Need for Specialized Tech Neutrals Recognized: Benefits of Tech ADR Becoming Obvious

Arbitral institutions around the world are turning their attention to licensing, infringement and other tech-related disputes. An article in Law360 earlier this year on the focus on IT by the Hong Kong International Arbitration & Mediation Centre (HKIAC) quoted our own SVAMC Tech List appointee Peter Michaelson, who said the efforts in Hong Kong are “a function of the marketplace demand” given the growing Asian economies and the increasing global importance of IP.

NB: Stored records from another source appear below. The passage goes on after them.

(** C5, as the code has it.  A paragraph is split into sentences exactly
    when its own token count exceeds [MAX_SUMMARIZATION_TOKENS], whatever
    the accumulator holds, and its sentences are packed into the
    accumulator as it stands; so when a paragraph within the limit is
    followed by a paragraph over the limit whose first sentence still fits
    beside it, the first chunk holds the whole paragraph and that
    sentence together. *)
Theorem long_paragraph_continues_open_chunk
    (t para p1 p2 s1 : text) (rest sentences : list text) (st : packer)
    (l : log) :
  (token_count self para > MAX_SUMMARIZATION_TOKENS ->
   run (pack_paragraph self para st) l =
   run (for_each (re_split_sentences para) (pack_sentence self) st)
     (l ++ [Tokenize para]))
  /\ (token_count self para <= MAX_SUMMARIZATION_TOKENS ->
      run (pack_paragraph self para st) l =
      (Ok (pack para (token_count self para) st), l ++ [Tokenize para]))
  /\ (re_split_paragraphs t = p1 :: p2 :: rest ->
      token_count self p1 <= MAX_SUMMARIZATION_TOKENS ->
      token_count self p2 > MAX_SUMMARIZATION_TOKENS ->
      re_split_sentences p2 = s1 :: sentences ->
      token_count self p1 + token_count self s1 <= MAX_SUMMARIZATION_TOKENS ->
      exists more others l',
        run (_chunk_text_for_summarization self t) l =
        (Ok (join [SPACE] (p1 :: s1 :: more) :: others), l')).
Proof.
  split; [|split].
  - intros Hlong. unfold pack_paragraph.
    rewrite run_bind, run_tokenize. fold (token_count self para).
    destruct (Z.gtb_spec (token_count self para) MAX_SUMMARIZATION_TOKENS);
      [reflexivity | lia].
  - intros Hshort. unfold pack_paragraph.
    rewrite run_bind, run_tokenize. fold (token_count self para).
    destruct (Z.gtb_spec (token_count self para) MAX_SUMMARIZATION_TOKENS);
      [lia | reflexivity].
  - intros Hparas Hp1 Hp2 Hsents Hfit.
    assert (Hunits : structural_units self t =
                     p1 :: s1 :: sentences
                     ++ flat_map (paragraph_units self) rest).
    { unfold structural_units. rewrite Hparas.
      replace (len (p1 :: p2 :: rest) >? 1) with true
        by (symmetry; apply Z.gtb_lt; unfold len; simpl length; lia).
      simpl flat_map. unfold paragraph_units at 1 2.
      destruct (Z.gtb_spec (token_count self p1) MAX_SUMMARIZATION_TOKENS); [lia|].
      destruct (Z.gtb_spec (token_count self p2) MAX_SUMMARIZATION_TOKENS); [|lia].
      rewrite Hsents. reflexivity. }
    set (st2 := pack s1 (token_count self s1)
                  (pack p1 (token_count self p1) packer_start)).
    assert (Hst2 : chunks st2 = [] /\ current_chunk st2 = [p1; s1]).
    { unfold st2.
      rewrite (pack_fits p1) by (simpl; lia).
      rewrite pack_fits by (simpl; lia).
      split; reflexivity. }
    destruct Hst2 as [Hnone Hopen].
    destruct (open_chunk_comes_first
                (sentences ++ flat_map (paragraph_units self) rest) st2)
      as (more & others & Hfirst).
    + exact Hnone.
    + rewrite Hopen. discriminate.
    + rewrite run_chunk_text. unfold chunk_texts. rewrite Hunits.
      change (pack_all self
                (p1 :: s1 :: sentences
                 ++ flat_map (paragraph_units self) rest)
                packer_start)
        with (pack_all self (sentences ++ flat_map (paragraph_units self) rest)
                st2).
      cbv zeta. rewrite Hfirst, Hopen.
      exists more, others. eexists. reflexivity.
Qed.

We at SVAMC are blushing bright.  After all, our mission is educating the tech sector on the benefits of tech ADR and we published the initial Tech List, selecting the world’s leading technology neutrals, almost three years ago.  Our abiding conviction was that the perceived lack of eminent neutrals steeped in technology industries was the primary deterrent to the use of ADR by technology companies.

SVAMC, of course, has a different mission than HKIAC, AAA and other arbitration institutions that have increasingly seen the need for specialized tech-related ADR panels.  At SVAMC we advocate and educate about tech ADR; we do not administer cases.  SVAMC promotes the resolution of technology disputes by highly experienced arbitrators and mediators who are skilled in business, technology and dispute resolution law and have hands-on industry sector experience.  The Tech List is international in scope:  At 35 strong presently, the Tech List has appointees in the major U.S. technology centers, such as New York, Boston, Seattle, Washington, D.C. and Silicon Valley–but its members also hail from Sydney, Seoul and Hong Kong, with additional candidates under consideration in Singapore, London, Paris and other major cities.  We complement, rather than compete with arbitration institutions–and indeed our Tech List and general members serve as neutrals for many arbitral entities.

In earlier blogs, I have spot-lighted the benefits of ADR for companies playing in tech arenas.  See, e.g., “Why Tech Companies Should Embrace ADR (Part III). Those themes were echoed in another Law360 article on April 11, 2016, titled  “3 Advantages of Arbitrating IP Disputes.”  Citing the enforceability of international arbitration awards and speed as two reasons, the third was specialization: “. . . [A] jury in a U.S. court case is almost certainly not going to have expertise on the intellectual property at issue in any given dispute, which can be unnerving to companies who have invested significant resources in developing their technology.”  Quoting Ashurst lawyers Donovan Ferguson and Gareth Hughes, “we are seeing an increase in the number of clients who agree to arbitrate IP disputes. . . Clients are very interested in knowing that a specialist tribunal will decide their dispute, particularly an IP dispute.”

So SVAMC is pleased to see the growing acceptance of its founding premise: Technology companies need no longer fear the uncertain judgments and inexperience of ADR neutrals unfamiliar with the new world of digits, genes and Schumpeterian disruptive change.